* DATA RECORDS *
# # #

(** Every call but a retain keeps the counts in [P]. *)
Lemma keeps_counts_exec c : (∀ l, c ≠ call_ref (Some l)) → keeps_counts P (exec c).
Proof.
  intros Hc. destruct c; simpl; try apply keeps_counts_ignore.
  - apply keeps_counts_gtk_accessible_value_alloc.
  - destruct self as [l|]; [by destruct (Hc l)|].
    apply keeps_counts_reads_only. unfold gtk_accessible_value_ref. reads_only_step.
  - apply keeps_counts_gtk_accessible_value_unref.
  - apply keeps_counts_reads_only, reads_only_gtk_accessible_value_print.
  - apply keeps_counts_reads_only, reads_only_gtk_accessible_value_to_string.
  - apply keeps_counts_reads_only, reads_only_gtk_accessible_value_equal.
  - apply keeps_counts_gtk_int_accessible_value_new.
  - apply keeps_counts_reads_only, reads_only_gtk_int_accessible_value_get.
  - apply keeps_counts_gtk_number_accessible_value_new.
  - apply keeps_counts_reads_only, reads_only_gtk_number_accessible_value_get.
  - apply keeps_counts_gtk_string_accessible_value_new.
  - apply keeps_counts_reads_only, reads_only_gtk_string_accessible_value_get.
  - apply keeps_counts_gtk_reference_accessible_value_new.
  - apply keeps_counts_reads_only, reads_only_gtk_reference_accessible_value_get.
  - unfold gtk_accessible_value_get_default_for_state. keeps_counts_call.
  - unfold gtk_accessible_value_collect_for_state.
    keeps_counts_call. apply keeps_counts_collect_from_args.
  - unfold gtk_accessible_value_collect_for_state_value.
    keeps_counts_call. apply keeps_counts_collect_from_value.
  - unfold gtk_accessible_value_get_default_for_property. keeps_counts_call.
  - unfold gtk_accessible_value_collect_for_property.
    keeps_counts_call. apply keeps_counts_collect_from_args.
  - unfold gtk_accessible_value_collect_for_property_value.
    keeps_counts_call. apply keeps_counts_collect_from_value.
  - by intros s o s' [= _ <-].
  - apply keeps_counts_g_object_destroy.
Qed.

End Counts.

(** A call is a retain of a live or dangling pointer, or it is not. *)
Lemma call_ref_or_not c : (∃ l, c = call_ref (Some l)) ∨ ∀ l, c ≠ call_ref (Some l).
Proof.
  destruct c; try (by right). destruct self as [l|]; [left; by exists l|by right].
Qed.

(** The functions of the file keep every count in the range of an [int]. *)
Lemma exec_in_range c : keeps_counts (λ n, INT_MIN ≤ n ≤ INT_MAX) (exec c).
Proof.
  destruct (call_ref_or_not c) as [[l ->]|Hc].
  - intros s [] s'. simpl. unfold ignore, mbind, M_bind.
    destruct (gtk_accessible_value_ref (Some l) s) as [a s1|] eqn:Hr; [|done].
    intros [= <-]. eapply gtk_accessible_value_ref_counts; [| |exact Hr]; [done|].
    intros; apply int_wrap_range.
  - apply keeps_counts_exec; [done| |done]. intros; apply int_wrap_range.
Qed.

Lemma reachable_in_range s : reachable s → all_counts (λ n, INT_MIN ≤ n ≤ INT_MAX) s.
Proof.
  induction 1 as [|c s s' _ IH Hc].
  - intros l v Hv. simpl in Hv. by rewrite lookup_empty in Hv.
  - by eapply exec_in_range.
Qed.

(** One more call allows one more reference, as long as the count cannot
    leave the range. *)
Lemma exec_counted (n : Z) c s s' :
  exec c s = Done tt s' → 0 ≤ n → n + 1 ≤ INT_MAX - 1 →
  all_counts (λ k, 1 ≤ k ≤ 1 + n) s → all_counts (λ k, 1 ≤ k ≤ 1 + (n + 1)) s'.
Proof.
  intros Hc Hn Hmax Hs. destruct (call_ref_or_not c) as [[l ->]|Hnot].
  - simpl in Hc. unfold ignore, mbind, M_bind in Hc.
    destruct (gtk_accessible_value_ref (Some l) s) as [a s1|] eqn:Hr; [|done].
    injection Hc as <-.
    eapply (gtk_accessible_value_ref_counts (λ k, 1 ≤ k ≤ 1 + n)); [| |exact Hr|exact Hs].
    + simpl. lia.
    + intros k Hk. simpl in *. rewrite int_wrap_id; unfold INT_MIN, INT_MAX in *; lia.
  - apply (all_counts_weaken (λ k, 1 ≤ k ≤ 1 + n)); [simpl; lia|].
    eapply (keeps_counts_exec (λ k, 1 ≤ k ≤ 1 + n)); [lia| |exact Hnot|exact Hc|exact Hs].
    intros k Hk Hne. simpl in *.
    rewrite int_wrap_id in *; unfold INT_MIN, INT_MAX in *; lia.
Qed.

Lemma reachable_in_counted n s :
  reachable_in n s → Z.of_nat n ≤ INT_MAX - 1 →
  all_counts (λ k, 1 ≤ k ≤ 1 + Z.of_nat n) s.
Proof.
  induction 1 as [|n c s s' _ IH Hc]; intros Hn.
  - intros l v Hv. simpl in Hv. by rewrite lookup_empty in Hv.
  - replace (Z.of_nat (S n)) with (Z.of_nat n + 1) in * by lia.
    eapply exec_counted; [exact Hc|lia|lia|]. apply IH. lia.
Qed.

(** X14: a live instance is referenced. In every state that the program
    reaches by [n] calls, for an [n] of at most [INT_MAX - 1] so that no
    count can have left the range of its [int], the reference count of
    every instance in the heap is at least one and at most one more than
    the number of calls: the allocator starts it at one, a retain adds
    one, and the release that brings it to zero frees the instance in the
    same call. *)
Theorem live_instances_have_positive_count (n : nat) (s : state) (l : loc)
    (v : GtkAccessibleValue) :
  reachable_in n s → Z.of_nat n ≤ INT_MAX - 1 → heap s !! l = Some v →
  1 ≤ ref_count v ≤ 1 + Z.of_nat n.
Proof. intros Hr Hn Hv. by apply (reachable_in_counted n s Hr Hn l v). Qed.

(** X17: a release frees exactly the last reference. In a reachable state,
    [gtk_accessible_value_unref] on a live instance whose count is
    positive returns; when the count was one the instance is gone from
    the heap and has been freed, otherwise it is still there with a count
    that is one less and still positive, and nothing was finalized or
    freed. Every other instance is as it was. *)
Theorem unref_frees_exactly_the_last_reference (s : state) (l : loc)
    (v : GtkAccessibleValue) :
  reachable s → heap s !! l = Some v → 1 ≤ ref_count v →
  ∃ s',
    gtk_accessible_value_unref (Some l) s = Done tt s' ∧
    (∀ l', l' ≠ l → heap s' !! l' = heap s !! l') ∧
    (ref_count v = 1 →
     heap s' !! l = None ∧ log s' = log s ++ last_release_events l v) ∧
    (ref_count v ≠ 1 →
     heap s' !! l = Some (with_count v (ref_count v - 1)) ∧ 1 ≤ ref_count v - 1 ∧
     objects s' = objects s ∧ log s' = log s).
Proof.
  intros Hr Hv Hpos. pose proof (reachable_wf s Hr) as W.
  pose proof (reachable_in_range s Hr l v Hv) as Hrange. simpl in Hrange.
  assert (int_wrap (ref_count v - 1) = ref_count v - 1) as Hw
    by (apply int_wrap_id; unfold INT_MIN in *; lia).
  destruct (decide (ref_count v = 1)) as [Hrc|Hrc].
  - eexists. split.
    { apply (gtk_accessible_value_unref_last_spec l v s Hv); [rewrite Hw; lia|].
      by apply wf_well_formed_at. }
    simpl. split; [intros l' Hne; by rewrite lookup_delete_ne|].
    split; [intros _; by rewrite lookup_delete_eq|done].
  - eexists. split; [apply gtk_accessible_value_unref_keep; [done|rewrite Hw; lia]|].
    rewrite Hw.
    split; [intros l' Hne; by rewrite set_heap_heap, lookup_insert_ne|].
    split; [done|]. intros _. rewrite set_heap_heap, lookup_insert_eq.
    split; [done|]. split; [lia|done].
Qed.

# # #

* WORK TO COMPLETE *
The records given above are to be repeated in full, exactly.

* ANSWER TO THE EXERCISE *
(** Every call but a retain keeps the counts in [P]. *)
Lemma keeps_counts_exec c : (∀ l, c ≠ call_ref (Some l)) → keeps_counts P (exec c).
Proof.
  intros Hc. destruct c; simpl; try apply keeps_counts_ignore.
  - apply keeps_counts_gtk_accessible_value_alloc.
  - destruct self as [l|]; [by destruct (Hc l)|].
    apply keeps_counts_reads_only. unfold gtk_accessible_value_ref. reads_only_step.
  - apply keeps_counts_gtk_accessible_value_unref.
  - apply keeps_counts_reads_only, reads_only_gtk_accessible_value_print.
  - apply keeps_counts_reads_only, reads_only_gtk_accessible_value_to_string.
  - apply keeps_counts_reads_only, reads_only_gtk_accessible_value_equal.
  - apply keeps_counts_gtk_int_accessible_value_new.
  - apply keeps_counts_reads_only, reads_only_gtk_int_accessible_value_get.
  - apply keeps_counts_gtk_number_accessible_value_new.
  - apply keeps_counts_reads_only, reads_only_gtk_number_accessible_value_get.
  - apply keeps_counts_gtk_string_accessible_value_new.
  - apply keeps_counts_reads_only, reads_only_gtk_string_accessible_value_get.
  - apply keeps_counts_gtk_reference_accessible_value_new.
  - apply keeps_counts_reads_only, reads_only_gtk_reference_accessible_value_get.
  - unfold gtk_accessible_value_get_default_for_state. keeps_counts_call.
  - unfold gtk_accessible_value_collect_for_state.
    keeps_counts_call. apply keeps_counts_collect_from_args.
  - unfold gtk_accessible_value_collect_for_state_value.
    keeps_counts_call. apply keeps_counts_collect_from_value.
  - unfold gtk_accessible_value_get_default_for_property. keeps_counts_call.
  - unfold gtk_accessible_value_collect_for_property.
    keeps_counts_call. apply keeps_counts_collect_from_args.
  - unfold gtk_accessible_value_collect_for_property_value.
    keeps_counts_call. apply keeps_counts_collect_from_value.
  - by intros s o s' [= _ <-].
  - apply keeps_counts_g_object_destroy.
Qed.

End Counts.

(** A call is a retain of a live or dangling pointer, or it is not. *)
Lemma call_ref_or_not c : (∃ l, c = call_ref (Some l)) ∨ ∀ l, c ≠ call_ref (Some l).
Proof.
  destruct c; try (by right). destruct self as [l|]; [left; by exists l|by right].
Qed.

(** The functions of the file keep every count in the range of an [int]. *)
Lemma exec_in_range c : keeps_counts (λ n, INT_MIN ≤ n ≤ INT_MAX) (exec c).
Proof.
  destruct (call_ref_or_not c) as [[l ->]|Hc].
  - intros s [] s'. simpl. unfold ignore, mbind, M_bind.
    destruct (gtk_accessible_value_ref (Some l) s) as [a s1|] eqn:Hr; [|done].
    intros [= <-]. eapply gtk_accessible_value_ref_counts; [| |exact Hr]; [done|].
    intros; apply int_wrap_range.
  - apply keeps_counts_exec; [done| |done]. intros; apply int_wrap_range.
Qed.

Lemma reachable_in_range s : reachable s → all_counts (λ n, INT_MIN ≤ n ≤ INT_MAX) s.
Proof.
  induction 1 as [|c s s' _ IH Hc].
  - intros l v Hv. simpl in Hv. by rewrite lookup_empty in Hv.
  - by eapply exec_in_range.
Qed.

(** One more call allows one more reference, as long as the count cannot
    leave the range. *)
Lemma exec_counted (n : Z) c s s' :
  exec c s = Done tt s' → 0 ≤ n → n + 1 ≤ INT_MAX - 1 →
  all_counts (λ k, 1 ≤ k ≤ 1 + n) s → all_counts (λ k, 1 ≤ k ≤ 1 + (n + 1)) s'.
Proof.
  intros Hc Hn Hmax Hs. destruct (call_ref_or_not c) as [[l ->]|Hnot].
  - simpl in Hc. unfold ignore, mbind, M_bind in Hc.
    destruct (gtk_accessible_value_ref (Some l) s) as [a s1|] eqn:Hr; [|done].
    injection Hc as <-.
    eapply (gtk_accessible_value_ref_counts (λ k, 1 ≤ k ≤ 1 + n)); [| |exact Hr|exact Hs].
    + simpl. lia.
    + intros k Hk. simpl in *. rewrite int_wrap_id; unfold INT_MIN, INT_MAX in *; lia.
  - apply (all_counts_weaken (λ k, 1 ≤ k ≤ 1 + n)); [simpl; lia|].
    eapply (keeps_counts_exec (λ k, 1 ≤ k ≤ 1 + n)); [lia| |exact Hnot|exact Hc|exact Hs].
    intros k Hk Hne. simpl in *.
    rewrite int_wrap_id in *; unfold INT_MIN, INT_MAX in *; lia.
Qed.

Lemma reachable_in_counted n s :
  reachable_in n s → Z.of_nat n ≤ INT_MAX - 1 →
  all_counts (λ k, 1 ≤ k ≤ 1 + Z.of_nat n) s.
Proof.
  induction 1 as [|n c s s' _ IH Hc]; intros Hn.
  - intros l v Hv. simpl in Hv. by rewrite lookup_empty in Hv.
  - replace (Z.of_nat (S n)) with (Z.of_nat n + 1) in * by lia.
    eapply exec_counted; [exact Hc|lia|lia|]. apply IH. lia.
Qed.

(** X14: a live instance is referenced. In every state that the program
    reaches by [n] calls, for an [n] of at most [INT_MAX - 1] so that no
    count can have left the range of its [int], the reference count of
    every instance in the heap is at least one and at most one more than
    the number of calls: the allocator starts it at one, a retain adds
    one, and the release that brings it to zero frees the instance in the
    same call. *)
Theorem live_instances_have_positive_count (n : nat) (s : state) (l : loc)
    (v : GtkAccessibleValue) :
  reachable_in n s → Z.of_nat n ≤ INT_MAX - 1 → heap s !! l = Some v →
  1 ≤ ref_count v ≤ 1 + Z.of_nat n.
Proof. intros Hr Hn Hv. by apply (reachable_in_counted n s Hr Hn l v). Qed.

(** X17: a release frees exactly the last reference. In a reachable state,
    [gtk_accessible_value_unref] on a live instance whose count is
    positive returns; when the count was one the instance is gone from
    the heap and has been freed, otherwise it is still there with a count
    that is one less and still positive, and nothing was finalized or
    freed. Every other instance is as it was. *)
Theorem unref_frees_exactly_the_last_reference (s : state) (l : loc)
    (v : GtkAccessibleValue) :
  reachable s → heap s !! l = Some v → 1 ≤ ref_count v →
  ∃ s',
    gtk_accessible_value_unref (Some l) s = Done tt s' ∧
    (∀ l', l' ≠ l → heap s' !! l' = heap s !! l') ∧
    (ref_count v = 1 →
     heap s' !! l = None ∧ log s' = log s ++ last_release_events l v) ∧
    (ref_count v ≠ 1 →
     heap s' !! l = Some (with_count v (ref_count v - 1)) ∧ 1 ≤ ref_count v - 1 ∧
     objects s' = objects s ∧ log s' = log s).
Proof.
  intros Hr Hv Hpos. pose proof (reachable_wf s Hr) as W.
  pose proof (reachable_in_range s Hr l v Hv) as Hrange. simpl in Hrange.
  assert (int_wrap (ref_count v - 1) = ref_count v - 1) as Hw
    by (apply int_wrap_id; unfold INT_MIN in *; lia).
  destruct (decide (ref_count v = 1)) as [Hrc|Hrc].
  - eexists. split.
    { apply (gtk_accessible_value_unref_last_spec l v s Hv); [rewrite Hw; lia|].
      by apply wf_well_formed_at. }
    simpl. split; [intros l' Hne; by rewrite lookup_delete_ne|].
    split; [intros _; by rewrite lookup_delete_eq|done].
  - eexists. split; [apply gtk_accessible_value_unref_keep; [done|rewrite Hw; lia]|].
    rewrite Hw.
    split; [intros l' Hne; by rewrite set_heap_heap, lookup_insert_ne|].
    split; [done|]. intros _. rewrite set_heap_heap, lookup_insert_eq.
    split; [done|]. split; [lia|done].
Qed.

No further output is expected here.